You'd expect, then, that King's Lynn would be visiting Wimborne Road any day now, perhaps next Wednesday, and that these latest comments are merely the beginning of the campaign to build the feud and boost the gate. You'd be wrong. King's Lynn aren't due to visit Poole until 2013, unless they meet in the play-offs.

So you have to consider, then, that the Chapman's have gotten under Matt Ford's skin, and this does not bode well for them. The last people to do that were Coventry's Avtar Sandhu and Allan Trump - their crime was to beat a heavily-fancied Poole team in the 2010 play-off final - and Ford's revenge (in which King's Lynn played a massive role) almost tore the sport apart.

It's hardly been a banner year for Poole. Their number one rider endured a sexual assault trial, and latterly broke his hand, and the rider they stole from Swindon, Adrian Miedzinski, refused to extend his short-term contract once he'd achieved a new average. This was the bone of contention with King's Lynn - that Miedzinski was allowed to remain in Poole's 1-7 after publicly declaring he was finished with the club, as per the terms of that contract. The BSPA MC eventually agreed with King's Lynn's position, declaring Poole to have broken the spirit of the regulations, if not the letter. Poole appealed the to the SCB, s body not wholly indistinguishable from the BSPA MC, who ruled in their favour.

A reasonable man might argue that King's Lynn, in grabbing points from a previously undefeated Poole side bending the rules to breaking point, had every right to celebrate that minor triumph with some choice words, but reasonable men, it seems, live nowhere near Poole these days.

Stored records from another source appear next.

(* ===== verification/Acpi.v ===== *)
(** * ACPI tables (acpi/acpi.c, acpi/acpi_tables.h)

    The tables are bytes of the memory.  Output is not modelled. *)

From S2P Require Import Prelude Except MemoryMap KString Tsc.

(** ** Structs of the tables: offsets of their fields *)

Definition SIGNATURE_16 (a b : Z) : Z := Z.lor a (Z.shiftl b 8).
Definition SIGNATURE_32 (a b c d : Z) : Z := Z.lor (SIGNATURE_16 a b) (Z.shiftl (SIGNATURE_16 c d) 16).
Definition SIGNATURE_64 (a b c d e f g h : Z) : Z := Z.lor (SIGNATURE_32 a b c d) (Z.shiftl (SIGNATURE_32 e f g h) 32).

Definition ACPI_RSDP_SIGNATURE : Z := SIGNATURE_64 82 83 68 32 80 84 82 32.
Definition ACPI_FACP_SIGNATURE : Z := SIGNATURE_32 70 65 67 80.

Definition RSDP_SIGNATURE : Z := 0.
Definition RSDP_REVISION : Z := 15.
Definition RSDP_RSDT_ADDRESS : Z := 16.
Definition RSDP_LENGTH : Z := 20.
Definition RSDP_XSDT_ADDRESS : Z := 24.

Definition HEADER_SIGNATURE : Z := 0.
Definition HEADER_LENGTH : Z := 4.
Definition HEADER_SIZE : Z := 36.

Definition FACP_PM_TMR_BLK : Z := HEADER_SIZE + 40.
Definition FACP_PM_TMR_LEN : Z := HEADER_SIZE + 55.

(** ** State *)

Record astate := AState {
  a_mem : bytes;
  m_rsdp : Z;
  m_rsdp_size : Z;
  m_acpi_timer_port : Z;
}.

Definition set_a_mem (m : bytes) (s : astate) : astate := AState m (m_rsdp s) (m_rsdp_size s) (m_acpi_timer_port s).
Definition set_m_rsdp (v : Z) (s : astate) : astate := AState (a_mem s) v (m_rsdp_size s) (m_acpi_timer_port s).
Definition set_m_rsdp_size (v : Z) (s : astate) : astate := AState (a_mem s) (m_rsdp s) v (m_acpi_timer_port s).
Definition set_m_acpi_timer_port (v : Z) (s : astate) : astate := AState (a_mem s) (m_rsdp s) (m_rsdp_size s) v.

Definition read_field (n : nat) (a : Z) : M astate Z := zoom a_mem set_a_mem (load_le n a).

(** ** Validation *)

(** The sum of [n] bytes. *)
Fixpoint checksum_loop (n : nat) (a checksum : Z) : M astate Z :=
  match n with
  | O => ret checksum
  | S n =>
    let* b := read_field 1 a in
    checksum_loop n (u64 (a + 1)) (u8 (checksum + b))
  end.

Definition validate_acpi_table (header : Z) : M astate err_t :=
  let* length := read_field 4 (u64 (header + HEADER_LENGTH)) in
  CHECK (HEADER_SIZE <=? length) (
  let* checksum := checksum_loop (Z.to_nat length) header 0 in
  CHECK (checksum =? 0) (ret NO_ERROR)).

(** ** Finding the tables *)

(** The loop over the entries of the XSDT or the RSDT, [i] entries from the end;
    [facp] is the table that was found, NULL when none was; [k] is what follows
    the loop. *)
Fixpoint tables_loop (i : nat) (xsdt : bool) (entry facp : Z) (k : Z → M astate err_t) : M astate err_t :=
  match i with
  | O => k facp
  | S i =>
    let* phys := read_field (if xsdt then 8 else 4) entry in
    let table := PHYS_TO_DIRECT phys in
    RETHROW (validate_acpi_table table) (
    let* signature := read_field 4 (u64 (table + HEADER_SIGNATURE)) in
    let facp := if signature =? ACPI_FACP_SIGNATURE then table else facp in
    tables_loop i xsdt (u64 (entry + (if xsdt then 8 else 4))) facp k)
  end.

(** [response] is the answer of the boot loader: the address of the RSDP, or
    [None] when there is none. *)
Definition init_acpi_tables (response : option Z) : M astate err_t :=
  match response with
  | None => ret ERROR_CHECK_FAILED
  | Some address =>
    modify (set_m_rsdp address) ;;;
    let* revision := read_field 1 (u64 (address + RSDP_REVISION)) in
    let* size := if 2 <=? revision then read_field 4 (u64 (address + RSDP_LENGTH)) else ret 20 in
    modify (set_m_rsdp_size size) ;;;
    let* signature := read_field 8 (u64 (address + RSDP_SIGNATURE)) in
    CHECK (signature =? ACPI_RSDP_SIGNATURE) (
    let* rsdt_address := read_field 4 (u64 (address + RSDP_RSDT_ADDRESS)) in
    CHECK (negb (rsdt_address =? 0)) (
    let xsdt := 2 <=? revision in
    let* phys := if xsdt then read_field 8 (u64 (address + RSDP_XSDT_ADDRESS)) else ret rsdt_address in
    let root := PHYS_TO_DIRECT phys in
    RETHROW (validate_acpi_table root) (
    let* length := read_field 4 (u64 (root + HEADER_LENGTH)) in
    let entry_count := (length - HEADER_SIZE) / (if xsdt then 8 else 4) in
    tables_loop (Z.to_nat entry_count) xsdt (u64 (root + HEADER_SIZE)) 0 (λ facp,
      CHECK (negb (facp =? 0)) (
      let* pm_tmr_blk := read_field 4 (u64 (facp + FACP_PM_TMR_BLK)) in
      CHECK (negb (pm_tmr_blk =? 0)) (
      let* pm_tmr_len := read_field 1 (u64 (facp + FACP_PM_TMR_LEN)) in
      CHECK (pm_tmr_len =? 4) (
      modify (set_m_acpi_timer_port (u16 pm_tmr_blk)) ;;;
      ret NO_ERROR)))))))
  end.

(** ** Waiting *)

Definition ACPI_TIMER_FREQUENCY : Z := 3579545.
Definition BIT22 : Z := 2 ^ 22.

(** The waits of [acpi_stall]: [tick i] is the [i]-th reading of the timer; the
    number of readings is returned.  [times] more waits follow the first. *)
Fixpoint stall_loop (fuel : nat) (tick : nat → Z) (times : nat) (delay : Z) (i : nat) : outcome nat :=
  match wait_ticks fuel tick (u32 (tick i + delay)) (S i) with
  | Ret n => match times with O => Ret n | S times => stall_loop fuel tick times BIT22 n end
  | o => o
  end.

Definition acpi_stall (fuel : nat) (tick : nat → Z) (microseconds : Z) : outcome nat :=
  let delay := u32 (u64 (microseconds * ACPI_TIMER_FREQUENCY) / 1000000) in
  let times := Z.shiftr delay 22 in
  let delay := Z.land delay (BIT22 - 1) in
  stall_loop fuel tick (Z.to_nat times) delay 0.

ITEM: Coventry promoter Mick Horton appeared on BIKERfm's speedway show this week and acknowledged he'd made some mistakes early in his tenure at Brandon.

Horton is not everybody's cup of tea. I had misgivings when I heard he'd taken over the Bees, and his early decisions did nothing to settle my nerves. Coming after Avtar Sandhu he was on a hiding to nothing, of course, and many fans - if they hadn't already turned against him - were shuffling nervously, perspiring with concern at what was going on at Brandon.

I believe that things can be turned around from just about any position, and so Horton's volte-face is encouraging. I want speedway at Brandon, and speedway needs the Coventry Bees. Hopefully this is a fresh start and it's onwards and upwards from here.

ITEM: Another Speedway World Cup is in the can and once again controversy reigns supreme. The subject of the debate this year was the aptly-named Joker rule, which delivered a kicking to a rampant Great Britain team in the first semi-final, and then turned the final into a tactical farce.

The simple answer is to get rid of it. Speedway is a simple sport - four riders race, and they are awarded points for their finishing position. That a rider could earn more points for finishing second than first is abhorrent, twisted and makes the sport a laughing stock.

Scrap the Joker, scrap the Tactical Ride in the Elite League, and scrap the double points for Grand Prix finals. Let the riders race and sit back and watch the spectacle. Manufactured competition is no competition at all.